** Given data follows **

(** * Minecraft MCP server: the TTL cache and the content extractor

    A shallow embedding of [cache.py] (class [CacheManager]) and of
    [scraper.py] (method [DocumentationScraper._extract_content]), with the
    properties the specification states about them. *)

From Stdlib Require Import ZArith String Ascii List Lia Bool.
From stdpp Require Import gmap strings list fin_maps.

Local Open Scope Z_scope.

(** ** cache.py *)

Module Cache.

(** *** [datetime] and [timedelta]

    A naive [datetime] has microsecond resolution and ranges over the years
    1 to 9999.  It is modelled by the number of microseconds since
    0001-01-01T00:00:00 (the start of the day with proleptic ordinal 1);
    [MAXORDINAL] is [date.max.toordinal()].  Arithmetic that leaves the range
    raises [OverflowError], as does a [timedelta] of more than 999999999
    days. *)

Variant exn := OverflowError.

Definition US_PER_SECOND : Z := 1000000.
Definition SECONDS_PER_DAY : Z := 86400.
Definition MAXORDINAL : Z := 3652059.
Definition MAX_DELTA_DAYS : Z := 999999999.

Definition datetime_in_range (t : Z) : bool :=
  (0 <=? t) && (t <? MAXORDINAL * SECONDS_PER_DAY * US_PER_SECOND).

(** [timedelta(seconds=s)] for an [int] [s]: the value in microseconds, after
    the normalisation [days, seconds = divmod(s, 86400)] and its range
    check on [days]. *)
Definition timedelta (seconds : Z) : exn + Z :=
  if Z.abs (seconds / SECONDS_PER_DAY) <=? MAX_DELTA_DAYS
  then inr (seconds * US_PER_SECOND)
  else inl OverflowError.

(** [dt + delta] on a [datetime]. *)
Definition datetime_add (dt delta : Z) : exn + Z :=
  let r := dt + delta in
  if datetime_in_range r then inr r else inl OverflowError.

(** The builtin [sum] over integers. *)
Definition py_sum (l : list Z) : Z := fold_left Z.add l 0.

Section WithData.

(** The cached payload ([Any] in the source). *)
Variable Data : Type.

Record CacheEntry := mkCacheEntry { data : Data; expires_at : Z }.

Record CacheManager := mkCacheManager {
  default_ttl : Z;
  _cache : gmap string CacheEntry
}.

Definition with_cache (self : CacheManager) (c : gmap string CacheEntry)
  : CacheManager :=
  {| default_ttl := default_ttl self; _cache := c |}.

(** [CacheManager.__init__] *)
Definition init (ttl : Z) : CacheManager :=
  {| default_ttl := ttl; _cache := ∅ |}.
Lemma act_reachable (c : config) (a : action) :
  reachable c -> reachable (act c a).
Proof.
  intros Hc. destruct c as [s ts]. destruct a as [w|i w]; cbn [act shared threads].
  - exact (reach_step _ _ Hc (step_arrive s ts w)).
  - destruct (nth_error ts i) as [[j|j]|] eqn:Hi; [| |exact Hc].
    + destruct (advance j s) as [[[j' s'] added]|] eqn:Hadv; [|exact Hc].
      apply (reach_step _ _ Hc).
      pose proof (step_request s s' (firstn i ts) (skipn (S i) ts) j j'
                    added w (advance_job_step _ _ _ _ _ Hadv)) as Hstep.
      rewrite <- (nth_error_decompose ts i _ Hi) in Hstep. exact Hstep.
    + destruct (advance j s) as [[[j' s'] added]|] eqn:Hadv; [|exact Hc].
      apply (reach_step _ _ Hc).
      pose proof (step_body s s' (firstn i ts) (skipn (S i) ts) j j'
                    added w (advance_job_step _ _ _ _ _ Hadv)) as Hstep.
      rewrite <- (nth_error_decompose ts i _ Hi) in Hstep. exact Hstep.
Qed.

(** Whatever the schedule, the server gets to where it leads. *)
Lemma play_reachable (schedule : list action) : reachable (play schedule).
Proof.
  unfold play.
  assert (H : forall c, reachable c -> reachable (fold_left act schedule c)).
  { induction schedule as [|a rest IH]; intros c Hc; [exact Hc|].
    cbn [fold_left]. apply IH, act_reachable, Hc. }
  apply H, reach_init.
Qed.

(** ** The percentages of a run *)

Lemma progress_block_percentage ls completed total s p :
  progress s = Some p ->
  0 <= completed < 2 ^ 63 -> 0 < total < 2 ^ 63 ->
  exists p1 n,
    compute_percentage completed total = Ok n
    /\ progress_block ls completed total s = (set_progress (Some p1) s, None)
    /\ percentage p1 = n.
Proof.
  intros Hp Hc Ht. unfold progress_block. rewrite Hp.
  replace (total >? 0) with true by (symmetry; apply Z.gtb_lt; lia).
  destruct (compute_percentage_total completed total) as [n [Hn _]];
    [lia | lia |].
  rewrite Hn. eexists. exists n. split; [reflexivity|].
  split; reflexivity.
Qed.

Lemma stdout_loop_percentages total err lines :
  forall completed s p,
    progress s = Some p ->
    0 <= completed -> 0 < total < 2 ^ 63 ->
    completed + Z.of_nat (List.length lines) < 2 ^ 63 ->
    map (fun st => option_map percentage (progress st))
        (states (stdout_loop total err completed lines) s)
    = map (fun i => match compute_percentage (completed + Z.of_nat i) total with
                    | Ok n => Some n
                    | Err _ => None
                    end)
          (seq 1 (List.length (filter is_item_line lines))).
Proof.
  induction lines as [|line rest IH]; intros completed s p Hp Hc Ht Hlen;
    cbn [stdout_loop].
  - destruct err; reflexivity.
  - cbn [List.length] in Hlen. cbn [filter].
    change (is_item_line line) with (qualifies (strip line)).
    destruct (qualifies (strip line)) eqn:Hq.
    + destruct (progress_block_percentage (strip line) (completed + 1) total
                  s p Hp) as [p1 [n [Hn [Hblock Hpct]]]]; [lia | lia |].
      cbn [bind locked states]. rewrite Hblock. cbn [fst snd bind].
      cbn [List.length seq map]. cbn [set_progress progress option_map].
      change (Z.of_nat 1) with 1. rewrite Hn, Hpct. f_equal.
      rewrite (IH (completed + 1) (set_progress (Some p1) s) p1 eq_refl)
        by lia.
      rewrite <- (seq_shift _ 1), map_map.
      apply map_ext. intros i.
      replace (completed + 1 + Z.of_nat i) with (completed + Z.of_nat (S i))
        by lia.
      reflexivity.
    + apply (IH completed s p Hp Hc Ht). lia.
Qed.
(** * Quantile-binned uncertainty evaluation (pykale)

    A shallow embedding of [kale/evaluate/uncertainty_metrics.py] and of
    [quantile_binning_and_est_errors] from
    [kale/interpret/uncertainty_quantiles.py].

    Conventions of the embedding.
    - Python floats are rendered as exact rationals ([Q]); a value that
      numpy may turn into [nan] (the mean of an empty list) is an
      [option Q] whose [None] is [nan].
    - A raised exception is the [Raise] alternative of [result].
    - A Python [dict] is an insertion-ordered association list with
      unique keys.
    - A pandas frame is a list of rows; the frames handed to one scorer
      share one row index, so a boolean mask is applied by position. *)

From Stdlib Require Import String.
From Stdlib Require Import List ZArith QArith Qround Bool Lia Lqa.
From Stdlib Require Import Permutation Sorted.
Import ListNotations.

Local Open Scope nat_scope.

(** ** The Python fragment the program runs on *)

Module Py.

Inductive exn : Type :=
| ValueError
| KeyError
| IndexError
| ZeroDivisionError
| NotImplementedError.

Inductive result (A : Type) : Type :=
| Ok (a : A)
| Raise (e : exn).
Arguments Ok {A} a.
Arguments Raise {A} e.

Definition bind {A B} (c : result A) (k : A -> result B) : result B :=
  match c with
  | Ok a => k a
  | Raise e => Raise e
  end.

Definition is_ok {A} (c : result A) : bool :=
  match c with Ok _ => true | Raise _ => false end.
Module QPushButton.
Record t := { enabled : bool; checked : bool; text : string; icon : string }.
Definition setEnabled (b : bool) (w : t) : t :=
    {| enabled := b; checked := checked w; text := text w; icon := icon w |}.
Definition setChecked (b : bool) (w : t) : t :=
    {| enabled := enabled w; checked := b; text := text w; icon := icon w |}.
Definition setText (s : string) (w : t) : t :=
    {| enabled := enabled w; checked := checked w; text := s; icon := icon w |}.
Definition setIcon (s : string) (w : t) : t :=
    {| enabled := enabled w; checked := checked w; text := text w; icon := s |}.
End QPushButton.

Module KMessageWidget.
Record t := { text : string; visible : bool }.
Definition setText (s : string) (w : t) : t :=
    {| text := s; visible := visible w |}.
Definition setVisible (b : bool) (w : t) : t :=
    {| text := text w; visible := b |}.
Definition show := setVisible true.
Definition hide := setVisible false.
End KMessageWidget.

(** [QTextCursor::MoveOperation], as far as the page uses it. *)
Inductive MoveOperation := QTextCursor_Start | QTextCursor_End.

(** A text edit holds its text and its text cursor: [position] is where
    the cursor is, [anchor] where a selection starts (the two are equal
    when nothing is selected), both counted in characters from the start of
    the text. *)
Module QTextEdit.
Record t := {
    plainText : string;
    visible : bool;
    anchor : nat;
    position : nat
  }.

  (** [insertPlainText]: the text is inserted at the cursor and replaces
      the selection if there is one; the cursor is behind the inserted text
      afterwards. *)
Definition insertPlainText (s : string) (w : t) : t :=
    let first := Nat.min (anchor w) (position w) in
    let last := Nat.max (anchor w) (position w) in
    let text := plainText w in
    {| plainText := substring 0 first text +:+ s
                    +:+ substring last (String.length text - last) text;
       visible := visible w;
       anchor := (Nat.min first (String.length text) + String.length s)%nat;
       position := (Nat.min first (String.length text) + String.length s)%nat |}.

Definition clear (w : t) : t :=
    {| plainText := ""; visible := visible w; anchor := 0; position := 0 |}.

Definition setVisible (b : bool) (w : t) : t :=
    {| plainText := plainText w; visible := b;
       anchor := anchor w; position := position w |}.
Definition show := setVisible true.
Definition hide := setVisible false.

  (** [moveCursor] with the default mode, which moves the anchor too. *)
Definition moveCursor (operation : MoveOperation) (w : t) : t :=
    let target := match operation with
                  | QTextCursor_Start => 0%nat
                  | QTextCursor_End => String.length (plainText w)
                  end in
    {| plainText := plainText w; visible := visible w;
       anchor := target; position := target |}.

  (** The user clicks into the text or selects a part of it. *)
Definition setTextCursor (a p : nat) (w : t) : t :=
    {| plainText := plainText w; visible := visible w;
       anchor := Nat.min a (String.length (plainText w));
       position := Nat.min p (String.length (plainText w)) |}.
End QTextEdit.

(** A url requester built on a line edit: the working directory and the
    output file. *)
Module KUrlRequester.
Record t := { text : string; placeholderText : string }.
Definition setText (s : string) (w : t) : t :=
    {| text := s; placeholderText := placeholderText w |}.
Definition setPlaceholderText (s : string) (w : t) : t :=
    {| text := text w; placeholderText := s |}.
End KUrlRequester.

(** A combo box: the items (text and user data), the current index
    ([-1] when there is none) and, for an editable box, the text of its line
    edit. *)
Module QComboBox.
Record t := {
    items : list (string * QVariant);
    currentIndex : Z;
    editable : bool;
    lineEdit : string;
    enabled : bool
  }.

Definition count (w : t) : Z := Z.of_nat (length (items w)).

Definition item (w : t) (i : Z) : option (string * QVariant) :=
    if i <? 0 then None else nth_error (items w) (Z.to_nat i).

Definition itemText (w : t) (i : Z) : string :=
    match item w i with Some (s, _) => s | None => "" end.

Definition itemData (w : t) (i : Z) : QVariant :=
    match item w i with Some (_, d) => d | None => Invalid end.

Definition currentText (w : t) : string :=
    if editable w then lineEdit w else itemText w (currentIndex w).

Definition currentData (w : t) : QVariant := itemData w (currentIndex w).

  (** Index of the first item that satisfies [p], [-1] when none does. *)
Fixpoint find (p : string * QVariant -> bool) (l : list (string * QVariant))
    : Z :=
    match l with
    | [] => -1
    | x :: l' => if p x then 0 else
                   let r := find p l' in if r <? 0 then -1 else r + 1
    end.

  (** [findText] with the default flags: exact, case sensitive. *)
Definition findText (w : t) (s : string) : Z :=
    find (fun x => String.eqb (fst x) s) (items w).

Definition findData (w : t) (d : QVariant) : Z :=
    find (fun x => QVariant_eqb (snd x) d) (items w).

Definition with_items (l : list (string * QVariant)) (cur : Z) (w : t) : t :=
    {| items := l; currentIndex := cur; editable := editable w;
       lineEdit := if editable w
                   then match (if cur <? 0 then None
                               else nth_error l (Z.to_nat cur)) with
                        | Some (s, _) => s
                        | None => ""
                        end
                   else lineEdit w;
       enabled := enabled w |}.
(** Each group holds the dates of two tests of its user. *)
Lemma tests_by_user_attained (tests : list Test) :
  Forall (fun g =>
            (exists t, In t tests /\ rt_usuario_id t = ut_usuario_id g
                       /\ rt_fecha t = primera_fecha g)
            /\ (exists t, In t tests /\ rt_usuario_id t = ut_usuario_id g
                          /\ rt_fecha t = ultima_fecha g))
         (tests_by_user tests).
Proof.
  unfold tests_by_user.
  set (P := fun (seen : list Test) (g : UserTests) =>
              (exists t, In t seen /\ rt_usuario_id t = ut_usuario_id g
                         /\ rt_fecha t = primera_fecha g)
              /\ (exists t, In t seen /\ rt_usuario_id t = ut_usuario_id g
                            /\ rt_fecha t = ultima_fecha g)).
  assert (Hmono : forall seen t g, P seen g -> P (seen ++ [t]) g).
  { intros seen t g [(t1 & H1 & H1') (t2 & H2 & H2')]. split.
    - exists t1. split; [apply in_or_app; auto | exact H1'].
    - exists t2. split; [apply in_or_app; auto | exact H2']. }
  assert (Hadd : forall seen t gs,
             Forall (P seen) gs -> Forall (P (seen ++ [t])) (add_test t gs)).
  { intros seen t gs. induction gs as [|g gs IH]; intros Hgs; simpl.
    - constructor; [|constructor]. split; exists t; cbn;
        (split; [apply in_or_app; right; left; reflexivity | auto]).
    - inversion Hgs as [|? ? Hg Hgs']; subst.
      destruct (Z.eqb_spec (ut_usuario_id g) (rt_usuario_id t)) as [E|E].
      + constructor.
        * destruct Hg as [(t1 & H1 & H1u & H1d) (t2 & H2 & H2u & H2d)].
          split; cbn.
          -- destruct (dt_min_cases (primera_fecha g) (rt_fecha t)) as [->| ->].
             ++ exists t1. split; [apply in_or_app; auto | auto].
             ++ exists t. split; [apply in_or_app; right; left; reflexivity|].
                auto.
          -- destruct (dt_max_cases (ultima_fecha g) (rt_fecha t)) as [->| ->].
             ++ exists t2. split; [apply in_or_app; auto | auto].
             ++ exists t. split; [apply in_or_app; right; left; reflexivity|].
                auto.
        * eapply Forall_impl; [|exact Hgs']. intros g'. apply Hmono.
      + constructor; [apply Hmono; exact Hg | apply IH; exact Hgs']. }
  assert (Hfold : forall rest seen gs,
             Forall (P seen) gs ->
             Forall (P (seen ++ rest))
                    (fold_left (fun groups t => add_test t groups) rest gs)).
  { induction rest as [|t rest IH]; intros seen gs Hgs; simpl.
    - rewrite app_nil_r. exact Hgs.
    - replace (seen ++ t :: rest) with ((seen ++ [t]) ++ rest)
        by (rewrite <- app_assoc; reflexivity).
      apply IH, Hadd, Hgs. }
  apply (Hfold tests [] []). constructor.
Qed.

(** Where no user has two tests of the same date, the join has one row per
    eligible user, with the scores of the user's first and last test; the
    total of the query is then the number of eligible users. *)
Lemma scores_without_ties (tests : list Test) :
  (forall u d, (List.length (tests_at tests u d) <= 1)%nat) ->
  NoDup (map ut_usuario_id (user_tests tests))
  /\ Forall2
       (fun ut s =>
          s_usuario_id s = ut_usuario_id ut
          /\ exists first_test last_test,
               tests_at tests (ut_usuario_id ut) (primera_fecha ut)
               = [first_test]
               /\ tests_at tests (ut_usuario_id ut) (ultima_fecha ut)
                  = [last_test]
               /\ primer_score s = rt_ansiedad_score first_test
               /\ ultimo_score s = rt_ansiedad_score last_test)
       (user_tests tests) (scores tests).
Proof.
  intros Hties. split.
  - unfold user_tests. apply having_keeps_users_distinct, tests_by_user_NoDup.
  - assert (Hone : forall g, In g (user_tests tests) ->
               (exists t, tests_at tests (ut_usuario_id g) (primera_fecha g) = [t])
               /\ (exists t, tests_at tests (ut_usuario_id g) (ultima_fecha g) = [t])).
    { intros g Hg. unfold user_tests in Hg. apply filter_In in Hg.
      destruct Hg as [Hg _].
      pose proof (proj1 (Forall_forall _ _) (tests_by_user_attained tests) g Hg)
        as [(t1 & H1 & H1u & H1d) (t2 & H2 & H2u & H2d)].
      assert (Hnonempty : forall t d, In t tests ->
                 rt_usuario_id t = ut_usuario_id g -> rt_fecha t = d ->
                 exists t', tests_at tests (ut_usuario_id g) d = [t']).
      { intros t d Hin Hu Hd.
        assert (Hat : In t (tests_at tests (ut_usuario_id g) d)).
        { unfold tests_at. apply filter_In. split; [exact Hin|].
          rewrite Hu, Hd, Z.eqb_refl, dt_eqb_refl. reflexivity. }
        specialize (Hties (ut_usuario_id g) d).
        destruct (tests_at tests (ut_usuario_id g) d) as [|t' [|t'' r]];
          [destruct Hat | eauto | simpl in Hties; lia]. }
      split; eauto. }
    unfold scores.
    induction (user_tests tests) as [|g gs IH]; simpl; [constructor|].
    destruct (Hone g (or_introl eq_refl)) as [[t1 E1] [t2 E2]].
    rewrite E1, E2. simpl.
    constructor.
    + split; [reflexivity|]. exists t1, t2. auto.
    + apply IH. intros g' Hg'. apply Hone. right; exact Hg'.
Qed.

Lemma sql_efectividad_total_without_ties (db : Database) :
  (forall u d, (List.length (tests_at (resultados_test db) u d) <= 1)%nat) ->
  map total_usuarios (sql_efectividad db)
  = [Present (Z.of_nat (List.length (user_tests (resultados_test db))))].
Proof.
  intros Hties. unfold sql_efectividad. cbn [map total_usuarios].
  destruct (scores_without_ties _ Hties) as [_ H].
  apply Forall2_length in H. rewrite H. reflexivity.
Qed.

(** What [add_test] does to groups of distinct users. *)
Lemma add_test_cases (t : Test) (gs : list UserTests) (g' : UserTests) :
  NoDup (map ut_usuario_id gs) ->
  In g' (add_test t gs) ->
  (In g' gs /\ ut_usuario_id g' <> rt_usuario_id t)
  \/ (exists g, In g gs /\ ut_usuario_id g = rt_usuario_id t
                /\ g' = {| ut_usuario_id := ut_usuario_id g;
                           primera_fecha := dt_min (primera_fecha g) (rt_fecha t);
                           ultima_fecha := dt_max (ultima_fecha g) (rt_fecha t) |})
  \/ (~ In (rt_usuario_id t) (map ut_usuario_id gs)
      /\ g' = {| ut_usuario_id := rt_usuario_id t;
                 primera_fecha := rt_fecha t;
                 ultima_fecha := rt_fecha t |}).
Proof.
  induction gs as [|g gs IH]; simpl; intros Hnd.
  - intros [<-|[]]. right; right. split; [tauto | reflexivity].
  - apply NoDup_cons_iff in Hnd. destruct Hnd as [Hfresh Hnd].
    destruct (Z.eqb_spec (ut_usuario_id g) (rt_usuario_id t)) as [E|E].
    + intros [<-|Hin].
      * right; left. exists g. auto.
      * left. split; [auto|]. intros E'. apply Hfresh.
        rewrite E, <- E'. apply in_map. exact Hin.
    + intros [<-|Hin]; [left; auto|].
      destruct (IH Hnd Hin) as [[H1 H2]|[(g0 & H1 & H2 & H3)|[H1 H2]]].
      * left; auto.
      * right; left. exists g0. auto.
      * right; right. split; [|exact H2]. intros [H|H]; [congruence | auto].
Qed.

Lemma add_test_has_user (t : Test) (gs : list UserTests) :
  In (rt_usuario_id t) (map ut_usuario_id (add_test t gs))
  /\ forall u, In u (map ut_usuario_id gs) ->
               In u (map ut_usuario_id (add_test t gs)).
Proof.
  induction gs as [|g gs [IH1 IH2]]; simpl.
  - split; [auto | tauto].
  - destruct (Z.eqb_spec (ut_usuario_id g) (rt_usuario_id t)) as [E|E]; simpl.
    + split; [auto | tauto].
    + split; [auto|]. intros u [H|H]; auto.
Qed.

(** The groups of [user_tests] before the [HAVING] clause: one per user
    with a test, holding the earliest and the latest date of the tests of
    the user. *)
Lemma tests_by_user_first_last (tests : list Test) :
  (forall t, In t tests ->
             In (rt_usuario_id t) (map ut_usuario_id (tests_by_user tests)))
  /\ Forall (fun g =>
               forall t, In t tests -> rt_usuario_id t = ut_usuario_id g ->
                         dt_le (primera_fecha g) (rt_fecha t)
                         /\ dt_le (rt_fecha t) (ultima_fecha g))
            (tests_by_user tests).
Proof.
  unfold tests_by_user.
  set (Q := fun (seen : list Test) (gs : list UserTests) =>
              NoDup (map ut_usuario_id gs)
              /\ (forall t, In t seen ->
                            In (rt_usuario_id t) (map ut_usuario_id gs))
              /\ forall g t, In g gs -> In t seen ->
                             rt_usuario_id t = ut_usuario_id g ->
                             dt_le (primera_fecha g) (rt_fecha t)
                             /\ dt_le (rt_fecha t) (ultima_fecha g)).
  assert (Hstep : forall seen t gs, Q seen gs -> Q (seen ++ [t]) (add_test t gs)).
  { intros seen t gs (Hnd & Hall & Hbounds). split; [|split].
    - destruct (add_test_users t gs) as [->|[Hn ->]]; [exact Hnd|].
      apply NoDup_app; auto.
      + repeat constructor. intros [].
      + intros x Hx [<-|[]]. contradiction.
    - intros t' Hin. apply in_app_or in Hin.
      destruct Hin as [Hin|[<-|[]]].
      + apply (proj2 (add_test_has_user t gs)), Hall, Hin.
      + apply (proj1 (add_test_has_user t gs)).
    - intros g' t' Hg' Hin Hu. apply in_app_or in Hin.
      destruct (add_test_cases t gs g' Hnd Hg')
        as [[Hg Hne]|[(g & Hg & Hgu & ->)|[Hfresh ->]]].
      + destruct Hin as [Hin|[<-|[]]]; [eauto | congruence].
      + cbn [ut_usuario_id primera_fecha ultima_fecha] in *.
        pose proof (dt_min_le (primera_fecha g) (rt_fecha t)) as [Hm1 Hm2].
        pose proof (dt_max_le (ultima_fecha g) (rt_fecha t)) as [HM1 HM2].
        destruct Hin as [Hin|[<-|[]]]; [|auto].
        destruct (Hbounds g t' Hg Hin Hu) as [H1 H2].
        split; [apply dt_le_trans with (b := primera_fecha g)
               | apply dt_le_trans with (b := ultima_fecha g)]; assumption.
      + cbn [ut_usuario_id primera_fecha ultima_fecha] in *.
        destruct Hin as [Hin|[<-|[]]].
        * exfalso. apply Hfresh. rewrite <- Hu. apply Hall, Hin.
        * split; apply dt_le_refl. }
  assert (Hfold : forall rest seen gs,
             Q seen gs ->
             Q (seen ++ rest)
               (fold_left (fun groups t => add_test t groups) rest gs)).
  { induction rest as [|t rest IH]; intros seen gs H; simpl.
    - rewrite app_nil_r. exact H.
    - replace (seen ++ t :: rest) with ((seen ++ [t]) ++ rest)
        by (rewrite <- app_assoc; reflexivity).
      apply IH, Hstep, H. }
  destruct (Hfold tests [] []) as (_ & Hall & Hbounds).
  { split; [constructor|]. split; [intros t []|intros g t []]. }
  split; [exact Hall|].
  apply Forall_forall. intros g Hg t Ht Hu. eauto.
Qed.

(** The users of the cohort: the groups of [user_tests] are the groups
    whose earliest and latest test dates are at least 30 days apart. *)
Lemma user_tests_cohort (tests : list Test) (g : UserTests) :
  In g (user_tests tests)
  <-> In g (tests_by_user tests)
      /\ (30 <= DATEDIFF (ultima_fecha g) (primera_fecha g))%Z.
Proof.
  unfold user_tests. rewrite filter_In, Z.leb_le. reflexivity.
Qed.

(** ** The percentage *)

Lemma round_half_away_comp (p q : Q) :
  (p == q)%Q -> round_half_away p = round_half_away q.
Proof.
  intros H. unfold round_half_away.
  assert (Hb : Qle_bool 0 p = Qle_bool 0 q).
  { destruct (Qle_bool 0 p) eqn:E1, (Qle_bool 0 q) eqn:E2; auto.
    - apply Qle_bool_iff in E1. rewrite H in E1.
      apply Qle_bool_iff in E1. congruence.
    - apply Qle_bool_iff in E2. rewrite <- H in E2.
      apply Qle_bool_iff in E2. congruence. }
  rewrite Hb. destruct (Qle_bool 0 q).
  - apply Qfloor_comp. rewrite H. reflexivity.
  - apply Qceiling_comp. rewrite H. reflexivity.
Qed.

(** [ROUND(k / n * 100, 1)] for counts [k] and [n > 0], in tenths. *)
Lemma ROUND_percentage (k n : Z) :
  (0 <= k)%Z -> (0 < n)%Z ->
  ROUND (sql_mul (sql_div (Some (inject_Z k)) (Some (inject_Z n)))
                 (Some (inject_Z 100)))
        1
  = Present {| unscaled := (2000 * k + n) / (2 * n); scale := 1 |}.
Proof.
  intros Hk Hn. destruct n as [|p|p]; try lia.
  unfold sql_div.
  assert (Hz : Qeq_bool (inject_Z (Z.pos p)) 0 = false) by reflexivity.
  rewrite Hz. unfold sql_mul, ROUND. f_equal. f_equal.
  rewrite (round_half_away_comp _ ((1000 * k) # p)).
  - unfold round_half_away.
    assert (Hle : Qle_bool 0 ((1000 * k) # p) = true).
    { apply Qle_bool_iff. unfold Qle. cbn [Qnum Qden]. lia. }
    rewrite Hle. unfold Qfloor, Qplus. cbn [Qnum Qden].
    rewrite Pos2Z.inj_mul. f_equal; lia.
  - unfold Qeq, Qdiv, Qmult, Qinv, inject_Z. cbn [Qnum Qden].
    rewrite ?Pos.mul_1_r, ?Pos.mul_1_l.
    change (10 ^ Z.of_nat 1)%Z with 10%Z. lia.
Qed.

** End of Given data **

◆ How to complete this task
Show all lines in the preceding material that have "KUrlRequester" in them.

◆ Response to this exercise
Module KUrlRequester.
End KUrlRequester.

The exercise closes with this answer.